O número de casos do coronavírus na Alemanha chegou a 129 neste fim de semana, dobrando entre o sábado e o domingo, e, entre as medidas de prevenção tomadas por clubes de futebol, houve um incidente de racismo no jogo entre RB Leipzig e Bayer Leverkusen. Segundo veículos da imprensa alemã, como a Kicker e a N-TV, um grupo de torcedores japoneses foi expulso do estádio por preocupação com o surto do vírus.

O caso chegou ao conhecimento do público por meio do Twitter, no qual torcedores japoneses que estariam entre as vítimas relataram que, entre os 10 ou 15 minutos do primeiro tempo do empate por 1 a 1, foram retirados do setor neutro da Red Bull Arena pelos seguranças, que citaram uma possível infecção de coronavírus como o motivo.

Em um comunicado, o RB Leipzig não especificou o que aconteceu, mas pediu desculpas “pelo nosso erro em relação a nossos convidados japoneses”, explicando que os seguranças aplicaram erroneamente orientações do instituto Robert Koch, centro alemão de controle de doenças e prevenção, de intensificar checagens de admissão de “certos grupos devido ao potencial risco”.

O clube não explicitou como seria a maneira correta de colocar essa orientação em prática, sem adotar estereótipos e presunções baseadas em raça e aparência. “Devido ao erro, gostaríamos de estender nossas desculpas. Já estamos tentando entrar em contato com os torcedores em questão para convidá-los ao nosso próximo jogo em casa para tentar compensar os incidentes”, informou.
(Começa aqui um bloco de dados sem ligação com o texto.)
(** X15: the countdown timer is never wasted: when the delay computed by
    [time_until_display_change] has elapsed, [format_countdown] shows a
    different text than before (one day, hour, minute or second less, or
    the next tier down, or "now"). This holds for every remaining time up
    to the [u64] range of [Duration]'s seconds. *)
Theorem countdown_changes_at_scheduled_update (now reset : SystemTime) (x : Z) :
  reset - now < 2 ^ 64 * NANOS_PER_SEC ->
  time_until_display_change now (Some reset) = Some x ->
  format_countdown (now + x) (Some reset) <> format_countdown now (Some reset).
Proof.
  intros Hb Hx.
  destruct (Z.leb_spec now reset) as [Hle|Hlt];
    [|unfold time_until_display_change in Hx; rewrite duration_since_none in Hx by lia;
      discriminate].
  pose proof (Z.div_mod (reset - now) NANOS_PER_SEC ltac:(discriminate)) as Dr.
  pose proof (Z.mod_pos_bound (reset - now) NANOS_PER_SEC ltac:(reflexivity)) as Mr.
  pose proof (format_countdown_by_secs now reset Hle) as F. cbv zeta in F.
  set (s := (reset - now) / NANOS_PER_SEC) in *.
  assert (Hs : 0 <= s < 2 ^ 64) by (unfold NANOS_PER_SEC in *; lia).
  destruct (Z.leb_spec s 60) as [Hfin|Hout].
  - (* final minute: one second later *)
    assert (Ex : x = NANOS_PER_SEC).
    { unfold time_until_display_change in Hx. rewrite duration_since_some in Hx by lia.
      fold s in Hx. rewrite (proj2 (Z.leb_le s 60)) in Hx by lia. congruence. }
    subst x. rewrite (proj2 (proj2 (proj2 F))) by lia.
    destruct (Z.leb_spec (now + NANOS_PER_SEC) reset) as [Hle'|Hlt'].
    + pose proof (format_countdown_by_secs (now + NANOS_PER_SEC) reset Hle') as F'.
      cbv zeta in F'.
      assert (Hs' : (reset - (now + NANOS_PER_SEC)) / NANOS_PER_SEC = s - 1).
      { symmetry. apply (Z.div_unique _ _ _ ((reset - now) mod NANOS_PER_SEC)); lia. }
      rewrite Hs' in F'. rewrite (proj2 (proj2 (proj2 F'))) by lia.
      intro E. apply dec_inj in E; lia.
    + unfold format_countdown at 1. rewrite duration_since_none by lia.
      assert (s = 0) as -> by (unfold NANOS_PER_SEC in *; lia). discriminate.
  - destruct (time_until_display_change_target now reset Hle ltac:(fold s; lia)) as [HB Ht].
    fold s in HB, Ht.
    rewrite Ht in Hx. injection Hx as Ex.
    set (B := if 86400 <=? s then s / 86400 * 86400
              else if 7200 <=? s then s / 3600 * 3600
              else if 3720 <=? s then 3660
              else s / 60 * 60) in *.
    assert (Hle' : now + x <= reset) by (unfold NANOS_PER_SEC in *; lia).
    pose proof (format_countdown_by_secs (now + x) reset Hle') as F'. cbv zeta in F'.
    assert (Hs' : (reset - (now + x)) / NANOS_PER_SEC = B - 1).
    { replace (reset - (now + x)) with ((B - 1) * NANOS_PER_SEC) by lia.
      apply Z.div_mul. discriminate. }
    rewrite Hs' in F'.
    pose proof (Z.div_mod s 60 ltac:(discriminate)).
    pose proof (Z.mod_pos_bound s 60 ltac:(reflexivity)).
    pose proof (Z.div_mod s 3600 ltac:(discriminate)).
    pose proof (Z.mod_pos_bound s 3600 ltac:(reflexivity)).
    pose proof (Z.div_mod s 86400 ltac:(discriminate)).
    pose proof (Z.mod_pos_bound s 86400 ltac:(reflexivity)).
    destruct (Z.leb_spec 86400 s) as [Hd|Hd].
    + (* days *)
      assert (EB : B = s / 86400 * 86400) by (unfold B; zbools_in B; reflexivity).
      rewrite EB in F'. rewrite (proj1 F) by lia.
      destruct (Z.eq_dec (s / 86400) 1) as [D1|D1].
      * rewrite D1 in F' |- *. rewrite (proj1 (proj2 F')) by lia. vm_compute. discriminate.
      * rewrite (proj1 F') by lia. rewrite div_exact_pred by lia.
        intro E. apply str_app_cancel_r, dec_inj in E; lia.
    + destruct (Z.leb_spec 7200 s) as [Hh|Hh].
      * (* hours, two or more *)
        assert (EB : B = s / 3600 * 3600) by (unfold B; zbools_in B; reflexivity).
        rewrite EB in F'. rewrite (proj1 (proj2 F)) by lia.
        rewrite (proj1 (proj2 F')) by lia. rewrite div_exact_pred by lia.
        intro E. apply str_app_cancel_r, dec_inj in E; lia.
      * destruct (Z.leb_spec 3720 s) as [Hm|Hm].
        -- (* one hour: the next text is "60m" *)
           assert (EB : B = 3660) by (unfold B; zbools_in B; reflexivity).
           rewrite EB in F'. rewrite (proj1 (proj2 F)) by lia.
           assert (s / 3600 = 1) as -> by lia.
           rewrite (proj1 (proj2 (proj2 F'))) by lia. vm_compute. discriminate.
        -- (* minutes *)
           assert (EB : B = s / 60 * 60) by (unfold B; zbools_in B; reflexivity).
           rewrite EB in F'. rewrite (proj1 (proj2 (proj2 F))) by lia.
           destruct (Z.eq_dec (s / 60) 1) as [M1|M1].
           ++ rewrite M1 in F' |- *. rewrite (proj2 (proj2 (proj2 F'))) by lia.
              vm_compute. discriminate.
           ++ rewrite (proj1 (proj2 (proj2 F'))) by lia. rewrite div_exact_pred by lia.
              intro E. apply str_app_cancel_r, dec_inj in E; lia.
Qed.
A triste ironia é que o tema do jogo contra o Leverkusen foi “Amor, paz e RasenBall (oficialmente, o nome do clube, palavra em alemão que remete a gramado)”, uma campanha contra o preconceito. A arquibancada mostrou uma faixa com esses dizeres e um mosaico com as letras RBL nas cores do arco-íris, representando o movimento LGBTQ+.

“Nossa bola é colorida. Catorze nações em nossa equipe profissional. Nove idiomas. Um time. Com essa afirmação, continuamos mostrando o que o RB Leipzig representa. Nossa equipe, com suas diferentes nacionalidades, é um excelente exemplo disso. Também há jogadores de 19 nações em nossas equipes de juniores”.
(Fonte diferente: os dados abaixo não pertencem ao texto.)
(** * autosizes: width resolution, frame batching, debouncing and the
      per-element update protocol of [src/autosizes.js] (v1.0.3)

    The development is a shallow embedding: every JavaScript function of
    the module becomes a Rocq function over explicit state.  The mutable
    pieces of the program are
    - the module-level binding [config], reassigned by [initConfig];
    - the closure variables of [debounce] ([timeout], [timestamp], and the
      constant [wait] captured when [debounce] is called);
    - the closure variables of [rAF] ([running], [waiting], [queue]);
    - the element itself (attributes, class list, and the expando
      [_autosizesWidth]).
    Platform services (timers, idle callbacks, animation frames, event
    listeners) are the environment: they appear as explicit events of a
    schedule or as parameters.

    The functions are embedded first for the runs in which every call of
    the platform is carried out and returns.  What the code does when a
    closure throws inside the frame batcher, when the DOM refuses or
    rewrites a name, and when a listener changes the document under the
    live collection is embedded next to it, in [Throwing], [Dom] and
    [Live]. *)

From Stdlib Require Import ZArith Bool List Ascii String DecimalString Lia.
From stdpp Require Import base option list strings gmap.
Import ListNotations.
Local Open Scope string_scope.
Local Open Scope list_scope.
Local Open Scope Z_scope.

(** ** JavaScript values that reach the width computations

    Rendered widths ([offsetWidth]) are integers; an optional argument
    that is not passed is [undefined]; a listener may store [NaN].  These
    are the values on which [||], [<], [!==], [!] and template literals
    are used in the module. *)
Module JS.

Inductive value : Type :=
| Undefined
| NaN
| Num (n : Z).

(** ToBoolean: [undefined], [NaN] and [0] are falsy. *)
Definition truthy (v : value) : bool :=
  match v with
  | Undefined => false
  | NaN => false
  | Num n => negb (n =? 0)
  end.

(** [a || b] *)
Definition or (a b : value) : value := if truthy a then a else b.

(** [a < b] on numbers: [undefined] converts to [NaN], and every
    comparison with [NaN] is false. *)
Definition lt (a b : value) : bool :=
  match a, b with
  | Num x, Num y => x <? y
  | _, _ => false
  end.

(** [a === b]: [NaN] is not equal to itself. *)
Definition strict_eq (a b : value) : bool :=
  match a, b with
  | Undefined, Undefined => true
  | Num x, Num y => x =? y
  | _, _ => false
  end.

(** [a - b] *)
Definition sub (a b : value) : value :=
  match a, b with
  | Num x, Num y => Num (x - y)
  | _, _ => NaN
  end.

(** ToString, as used by a template literal.  An integer is printed by
    its decimal digits, which is what JavaScript does for the integers up
    to [Number.MAX_SAFE_INTEGER] in absolute value ([plain_width]
    below). *)
Definition to_string (v : value) : string :=
  match v with
  | Undefined => "undefined"
  | NaN => "NaN"
  | Num n => NilZero.string_of_int (Z.to_int n)
  end.

(** [s.includes(c)] for a one-character needle. *)
Fixpoint includes (c : ascii) (s : string) : bool :=
  match s with
  | EmptyString => false
  | String d r => if Ascii.eqb d c then true else includes c r
  end.

(** [s.split(c)] for a one-character separator. *)
Fixpoint split (c : ascii) (s : string) : list string :=
  match s with
  | EmptyString => [EmptyString]
  | String d r =>
      if Ascii.eqb d c then EmptyString :: split c r
      else match split c r with
           | h :: t => String d h :: t
           | [] => [String d EmptyString]
           end
  end.

End JS.

(** ** Configuration *)

Record Config : Type := {
  targetElementClass : string;
  processedElementClass : string;
  sizesAttr : string;
  minSize : Z;
  init : bool;
  resizeDebounce : Z;
}.

Definition defaults : Config := {|
  targetElementClass := "autosizes";
  processedElementClass := "autosized";
  sizesAttr := "sizes";
  minSize := 40;
  init := true;
  resizeDebounce := 99;
|}.

(** [window.autoSizesConfig]: any subset of the keys. *)
Record UserConfig : Type := {
  u_targetElementClass : option string;
  u_processedElementClass : option string;
  u_sizesAttr : option string;
  u_minSize : option Z;
  u_init : option bool;
  u_resizeDebounce : option Z;
}.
“Queremos mostrar que todos são bem-vindos, independentemente de crença, origem, cor de pele ou identidade sexual”, escreveu o clube, em seu site.

Julian Nagelsmann, treinador do RB Leipzig, informou na sexta-feira que o clube orientou jogadores e funcionários a evitarem apertos de mãos. Todos, incluindo olheiros, também não podem viajar, exceto para as partidas. O Bayern de Munique orientou seus jogadores a temporariamente não assinar autógrafos ou tirar fotos com torcedores.